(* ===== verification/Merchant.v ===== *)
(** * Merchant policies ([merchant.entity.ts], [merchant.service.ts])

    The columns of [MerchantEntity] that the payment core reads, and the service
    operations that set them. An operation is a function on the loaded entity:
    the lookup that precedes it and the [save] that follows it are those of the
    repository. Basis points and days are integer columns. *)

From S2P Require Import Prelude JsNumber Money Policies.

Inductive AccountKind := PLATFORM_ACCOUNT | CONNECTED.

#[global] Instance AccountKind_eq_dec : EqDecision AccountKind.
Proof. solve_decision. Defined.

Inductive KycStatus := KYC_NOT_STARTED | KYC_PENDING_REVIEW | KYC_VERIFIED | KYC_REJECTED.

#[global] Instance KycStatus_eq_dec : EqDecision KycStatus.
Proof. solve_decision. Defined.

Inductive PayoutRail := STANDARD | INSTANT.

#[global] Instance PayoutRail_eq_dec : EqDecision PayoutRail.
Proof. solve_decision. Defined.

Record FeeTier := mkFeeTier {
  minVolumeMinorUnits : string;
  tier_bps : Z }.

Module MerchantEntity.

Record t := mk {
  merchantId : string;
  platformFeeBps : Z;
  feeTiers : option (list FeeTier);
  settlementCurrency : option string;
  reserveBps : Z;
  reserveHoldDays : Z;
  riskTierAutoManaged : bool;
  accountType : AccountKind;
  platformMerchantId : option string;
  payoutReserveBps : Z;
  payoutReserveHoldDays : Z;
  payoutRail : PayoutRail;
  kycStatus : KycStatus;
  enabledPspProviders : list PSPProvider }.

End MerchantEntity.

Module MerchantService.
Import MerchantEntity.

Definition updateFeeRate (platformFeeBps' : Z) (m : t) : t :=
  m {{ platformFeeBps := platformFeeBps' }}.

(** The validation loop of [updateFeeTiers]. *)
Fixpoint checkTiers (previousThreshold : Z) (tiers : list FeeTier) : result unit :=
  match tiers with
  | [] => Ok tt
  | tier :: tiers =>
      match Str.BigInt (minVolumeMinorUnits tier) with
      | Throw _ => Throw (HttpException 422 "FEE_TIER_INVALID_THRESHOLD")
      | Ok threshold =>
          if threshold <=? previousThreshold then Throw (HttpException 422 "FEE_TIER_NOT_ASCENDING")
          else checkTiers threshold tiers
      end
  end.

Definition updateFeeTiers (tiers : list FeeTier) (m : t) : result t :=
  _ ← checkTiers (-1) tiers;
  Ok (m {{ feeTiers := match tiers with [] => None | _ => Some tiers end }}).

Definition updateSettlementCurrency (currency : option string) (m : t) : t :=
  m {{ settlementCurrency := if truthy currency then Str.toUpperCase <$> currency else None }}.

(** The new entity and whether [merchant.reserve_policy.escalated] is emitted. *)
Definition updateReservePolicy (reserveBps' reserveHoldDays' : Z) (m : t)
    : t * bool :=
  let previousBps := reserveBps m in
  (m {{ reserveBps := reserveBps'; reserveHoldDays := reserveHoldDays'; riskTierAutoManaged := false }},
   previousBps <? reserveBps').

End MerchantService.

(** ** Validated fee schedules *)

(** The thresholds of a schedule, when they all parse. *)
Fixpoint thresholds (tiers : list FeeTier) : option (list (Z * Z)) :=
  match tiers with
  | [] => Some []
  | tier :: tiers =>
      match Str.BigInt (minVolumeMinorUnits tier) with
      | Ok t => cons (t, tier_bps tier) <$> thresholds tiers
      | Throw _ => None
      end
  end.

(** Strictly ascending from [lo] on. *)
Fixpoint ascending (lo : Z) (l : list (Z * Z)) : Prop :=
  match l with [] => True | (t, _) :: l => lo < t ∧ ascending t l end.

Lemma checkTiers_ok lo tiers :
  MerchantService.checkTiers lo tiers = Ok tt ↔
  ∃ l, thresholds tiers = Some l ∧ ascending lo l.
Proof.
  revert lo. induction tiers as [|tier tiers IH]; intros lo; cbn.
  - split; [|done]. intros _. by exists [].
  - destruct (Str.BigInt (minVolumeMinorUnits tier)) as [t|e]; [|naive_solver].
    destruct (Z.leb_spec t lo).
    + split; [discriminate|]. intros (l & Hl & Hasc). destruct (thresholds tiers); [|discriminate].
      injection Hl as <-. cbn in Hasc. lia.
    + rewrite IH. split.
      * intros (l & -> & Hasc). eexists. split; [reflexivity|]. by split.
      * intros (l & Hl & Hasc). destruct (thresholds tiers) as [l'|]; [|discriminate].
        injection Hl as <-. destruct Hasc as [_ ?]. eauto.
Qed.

■ What the task requires: Up to and including the line that contains "Inductive KycStatus := KYC_NOT_STARTED", restate word for word every line of the entries, starting from the first.

■ Response area:
(* ===== verification/Merchant.v ===== *)
(** * Merchant policies ([merchant.entity.ts], [merchant.service.ts])

    The columns of [MerchantEntity] that the payment core reads, and the service
    operations that set them. An operation is a function on the loaded entity:
    the lookup that precedes it and the [save] that follows it are those of the
    repository. Basis points and days are integer columns. *)

From S2P Require Import Prelude JsNumber Money Policies.

Inductive AccountKind := PLATFORM_ACCOUNT | CONNECTED.

#[global] Instance AccountKind_eq_dec : EqDecision AccountKind.
Proof. solve_decision. Defined.

Inductive KycStatus := KYC_NOT_STARTED | KYC_PENDING_REVIEW | KYC_VERIFIED | KYC_REJECTED.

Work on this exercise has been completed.